Her mother also learned to conform to monastic life in other ways, as well.
“For example, they are supposed to keep their hands under their scapular. They only use them when they need to,” said Janet. “So when we visited her the first time, her hands kept waving just as they always did.” One of the nuns signaled for her to put them away, and her mother did her best to comply.
“The next time I came, her hands did not come out. But underneath her scapular, when she started to get animated, you could see her arms moving. I said ‘Mom, what are you doing?’ She said, ‘I am trying not to talk with my hands so I am gripping the sleeves of my habit.’”
Over the years, Janet brought her own children to see their grandmother, who, in turn, would send holy cards for birthdays, graduations and First Holy Communions.
“My children were all accepting of her and have developed their own relationship with her. They went to Catholic schools, so they understood why she was where she was,” she said.
“When mom started going downhill a bit, they all went to visit her separately on their own, including my 25-year-old daughter, who was born six years after my mom went into the Carmel,” she said.
Some of her siblings have done the same, while others have struggled to resolve their issues with their mother’s decision.
As Janet sees it, her own strong faith has helped her joyfully embrace her mother’s religious vocation.
“But I understand why people don’t understand,” she added, citing the oft-repeated phrase: “For those who have faith, no explanation is necessary. For those who don’t, no explanation is possible.’ It is simple as that for me.”
Two weeks before her mother’s death, Janet knew the end was near and traveled from San Francisco to Chicago for what she feared would be her last visit.

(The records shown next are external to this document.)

(* ===== verification/SessionSlotsProofs.v ===== *)
(** * Session slots: invariant and refinement

    The slots of a shard stand for a map from sessions to the map of their
    chunks; every operation is the operation on that map, and the byte counter
    is the sum of the bytes of the keys and values stored. *)

From S2P Require Import Prelude Deps Codec HashSet FlatMap FlatMapProofs KeyedTable SessionSlots.

Section session_proofs.
Context `{Hashing} {HT : Type → Type} `{!HashTable HT} `{TableOrder}.
Abbreviation SessionSlotSlab := (SessionSlotSlab (HT := HT)).
Abbreviation SessionSlotMap := (SessionSlotMap (HT := HT)).
Abbreviation PackedSessionWrite := (PackedSessionWrite (HT := HT)).
Abbreviation smap := (tmap se_key).
Abbreviation swf := (twf se_key se_hash).
Implicit Types (s : SessionSlotSlab) (m : SessionSlotMap) (e : SessionSlotEntry) (key value : Bytes).

(** ** Slabs *)
Definition slab_elems s : list SessionSlotEntry := telems (slab_entries s).
Definition slot_weight e : Z := (blen (se_key e) + slot_value_len (se_value e))%Z.

Definition in_buffer (packed : Bytes) (v : SessionSlotValue) : Prop :=
  match v with Owned _ => True | Packed offset len => (0 ≤ offset ∧ 0 ≤ len ∧ offset + len ≤ blen packed)%Z end.

Record slab_ok s : Prop := {
  slab_wf : swf (slab_entries s);
  slab_bytes_exact : slab_bytes s = sum_of slot_weight (slab_elems s);
  slab_in_buffer : ∀ e, e ∈ slab_elems s → in_buffer (packed_values s) (se_value e);
}.

Definition value_of (packed : Bytes) (v : SessionSlotValue) : Bytes :=
  match v with Owned bytes => bytes | Packed offset len => take (Z.to_nat len) (drop (Z.to_nat offset) packed) end.

Definition slab_map s : gmap Bytes Bytes := (λ e, value_of (packed_values s) (se_value e)) <$> smap (slab_entries s).

Lemma slot_matches_finds key : finds se_key se_hash key (slot_matches (hash_key key) key).
Proof. intros e. unfold slot_matches, bytes_eqb. by rewrite andb_true_iff, Z.eqb_eq, bool_decide_eq_true. Qed.

Lemma slab_find_spec s key : slab_ok s → slab_find s (hash_key key) key = smap (slab_entries s) !! key.
Proof. intros Hok. apply (tfind se_key se_hash); [apply Hok|apply slot_matches_finds]. Qed.

Lemma value_slice s e : in_buffer (packed_values s) (se_value e) → entry_value_slice s e = Some (value_of (packed_values s) (se_value e)).
Proof.
  unfold in_buffer, entry_value_slice, value_of, packed_slice. destruct (se_value e) as [|o l]; [done|].
  intros (?&?&?). by rewrite (proj2 (Z.leb_le _ _)) by lia.
Qed.

Lemma blen_app (a b : Bytes) : blen (a ++ b) = (blen a + blen b)%Z.
Proof. unfold blen. rewrite length_app. lia. Qed.

Lemma in_buffer_app packed extra v : in_buffer packed v → in_buffer (packed ++ extra) v ∧ value_of (packed ++ extra) v = value_of packed v.
Proof.
  destruct v as [|o l]; [done|]. unfold in_buffer, value_of. rewrite blen_app. intros (?&?&?).
  pose proof (blen_nonneg extra). split; [lia|]. unfold blen in *.
  rewrite drop_app_le, take_app_le by (rewrite ?length_drop; lia). done.
Qed.

Lemma slot_value_len_nonneg packed v : in_buffer packed v → (0 ≤ slot_value_len v)%Z.
Proof. destruct v; simpl; [intros _; apply blen_nonneg|lia]. Qed.

Lemma slot_weight_le s e : slab_ok s → e ∈ slab_elems s → (0 ≤ slot_weight e ≤ slab_bytes s)%Z.
Proof.
  intros Hok He.
  assert (Hn : ∀ x, x ∈ slab_elems s → (0 ≤ slot_weight x)%Z).
  { intros x Hx%(slab_in_buffer s Hok)%slot_value_len_nonneg. unfold slot_weight. pose proof (blen_nonneg (se_key x)). lia. }
  split; [auto|]. rewrite (slab_bytes_exact s Hok). by apply sum_of_elem.
Qed.

Lemma slab_bytes_nonneg s : slab_ok s → (0 ≤ slab_bytes s)%Z.
Proof.
  intros Hok. rewrite (slab_bytes_exact s Hok). apply sum_of_nonneg. intros e He. by apply (slot_weight_le s e Hok).
Qed.

Lemma slab_new_ok : slab_ok slab_new ∧ slab_map slab_new = ∅.
Proof.
  destruct (twf_new se_key se_hash) as [Hwf Hm]. split; [split; [done| |]|].
  - unfold slab_elems, telems. simpl. by rewrite ht_new_elements.
  - unfold slab_elems, telems. simpl. rewrite ht_new_elements. set_solver.
  - unfold slab_map. simpl. rewrite Hm. apply fmap_empty.
Qed.

(** The counters are exact while the total stays below [u64::MAX]. *)
Lemma rewrite_bytes_exact stored old new :
  (0 ≤ old ≤ stored)%Z → (0 ≤ new)%Z → (stored + new ≤ u64_MAX)%Z → rewrite_bytes stored old new = (stored - old + new)%Z.
Proof. unfold rewrite_bytes, u64_saturating_add, u64_saturating_sub. lia. Qed.

Lemma add_bytes_exact stored k v :
  (0 ≤ k)%Z → (0 ≤ v)%Z → (stored + k + v ≤ u64_MAX)%Z → add_bytes stored k v = (stored + k + v)%Z.
Proof. unfold add_bytes, u64_saturating_add. lia. Qed.

(** The bytes an old entry accounted for. *)
Definition old_bytes (old : option SessionSlotEntry) (key : Bytes) : Z :=
  match old with Some e => slot_value_len (se_value e) | None => (- blen key)%Z end.

(** Writing a value over a buffer that grew by [extra]. *)
Lemma slab_write_spec s key v extra tick :
  slab_ok s → in_buffer (packed_values s ++ extra) v → (slab_bytes s + blen key + slot_value_len v ≤ u64_MAX)%Z →
  let '(old, s') := slab_write s (hash_key key) key v (packed_values s ++ extra) tick in
  old = smap (slab_entries s) !! key ∧ slab_ok s' ∧ packed_values s' = packed_values s ++ extra ∧
  slab_bytes s' = (slab_bytes s - old_bytes old key + slot_value_len v)%Z ∧
  slab_map s' = <[key := value_of (packed_values s ++ extra) v]> (slab_map s).
Proof.
  intros Hok Hv Hroom. pose proof (slot_value_len_nonneg _ _ Hv). pose proof (blen_nonneg key).
  pose proof (slab_bytes_nonneg s Hok). unfold slab_write. rewrite slab_find_spec by done.
  assert (Hmap : ∀ t e', se_value e' = v → smap t = <[key := e']> (smap (slab_entries s)) →
    (λ e, value_of (packed_values s ++ extra) (se_value e)) <$> smap t =
    <[key := value_of (packed_values s ++ extra) v]> (slab_map s)).
  { intros t e' Ee Et. rewrite Et, fmap_insert, Ee. f_equal. apply map_fmap_ext. intros k x Hx.
    apply tmap_Some in Hx as [Hx _]. by apply in_buffer_app, (slab_in_buffer s Hok). }
  assert (Hin : ∀ e e' rest, slab_elems s ≡ₚ rest ∨ slab_elems s ≡ₚ e :: rest → se_value e' = v →
    ∀ x, x ∈ e' :: rest → in_buffer (packed_values s ++ extra) (se_value x)).
  { intros e e' rest Hl Ee x [->|Hx]%elem_of_cons; [by rewrite Ee|].
    apply in_buffer_app, (slab_in_buffer s Hok). destruct Hl as [-> | ->]; [done|set_solver]. }
  destruct (smap (slab_entries s) !! key) as [e|] eqn:Ee.
  - destruct (tupdate se_key se_hash (slab_entries s) key (slot_matches (hash_key key) key) (slot_write v tick) e)
      as (Hwf & Hm & rest & Hl & Hl'); [apply Hok|apply slot_matches_finds|done|done|done|].
    assert (He : e ∈ slab_elems s) by (by apply tmap_Some in Ee as [? _]).
    pose proof (slot_weight_le s e Hok He) as Hw. unfold slot_weight in Hw. pose proof (blen_nonneg (se_key e)).
    pose proof (slab_in_buffer s Hok e He) as Hb%slot_value_len_nonneg.
    assert (Hbytes : rewrite_bytes (slab_bytes s) (slot_value_len (se_value e)) (slot_value_len v) =
                     (slab_bytes s - slot_value_len (se_value e) + slot_value_len v)%Z)
      by (apply rewrite_bytes_exact; lia).
    split; [done|]. split; [|split; [done|split; [done|]]].
    + split; [done| |].
      * cbn [slab_bytes]. rewrite Hbytes. unfold slab_elems. cbn [slab_entries].
        rewrite Hl', (slab_bytes_exact s Hok). unfold slab_elems. rewrite Hl. simpl.
        unfold slot_weight. simpl. lia.
      * intros x Hx. unfold slab_elems in Hx. cbn [slab_entries] in Hx. rewrite Hl' in Hx.
        by apply (Hin e (slot_write v tick e) rest); [right| |].
    + unfold slab_map at 1. cbn [slab_entries packed_values]. by apply (Hmap _ (slot_write v tick e)).
  - destruct (tinsert se_key se_hash (slab_entries s) (mkSlot (hash_key key) key v (mkSlotAccess tick 1)))
      as (Hwf & Hm & Hl); [apply Hok|done|done|]. simpl in Hwf, Hm, Hl.
    assert (Hbytes : add_bytes (slab_bytes s) (blen key) (slot_value_len v) = (slab_bytes s + blen key + slot_value_len v)%Z)
      by (apply add_bytes_exact; lia).
    split; [done|]. split; [|split; [done|split; [cbn [slab_bytes old_bytes]; lia|]]].
    + split; [done| |].
      * cbn [slab_bytes]. rewrite Hbytes. unfold slab_elems. cbn [slab_entries]. rewrite Hl. simpl.
        rewrite (slab_bytes_exact s Hok). unfold slab_elems, slot_weight at 2. simpl. lia.
      * intros x Hx. unfold slab_elems in Hx. cbn [slab_entries] in Hx. rewrite Hl in Hx.
        by eapply (Hin (mkSlot 0 [] v (mkSlotAccess 0 0))); [left; reflexivity| |exact Hx].
    + unfold slab_map at 1. cbn [slab_entries packed_values].
      by apply (Hmap _ (mkSlot (hash_key key) key v (mkSlotAccess tick 1))).
Qed.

By now, the once-energetic woman who had been an open-water swimmer and globe-trotter was frail and could barely speak. But she was at peace. And this time, when Janet departed, she said “goodbye” to Sister Mary Joseph of the Trinity, her mother, for the first and last time.
When Janet returned for the June 9 funeral service, she felt “no sadness, only joy and peace. I had a sense of elation for her. … And now she is with God in heaven and with all who have gone before.”
Her mother’s story has fascinated many people, Janet acknowledged. But every woman who shared the Carmel with Sister Mary Joseph of the Trinity “has a story about how God worked in their life. The key is you have to be listening” to hear the call.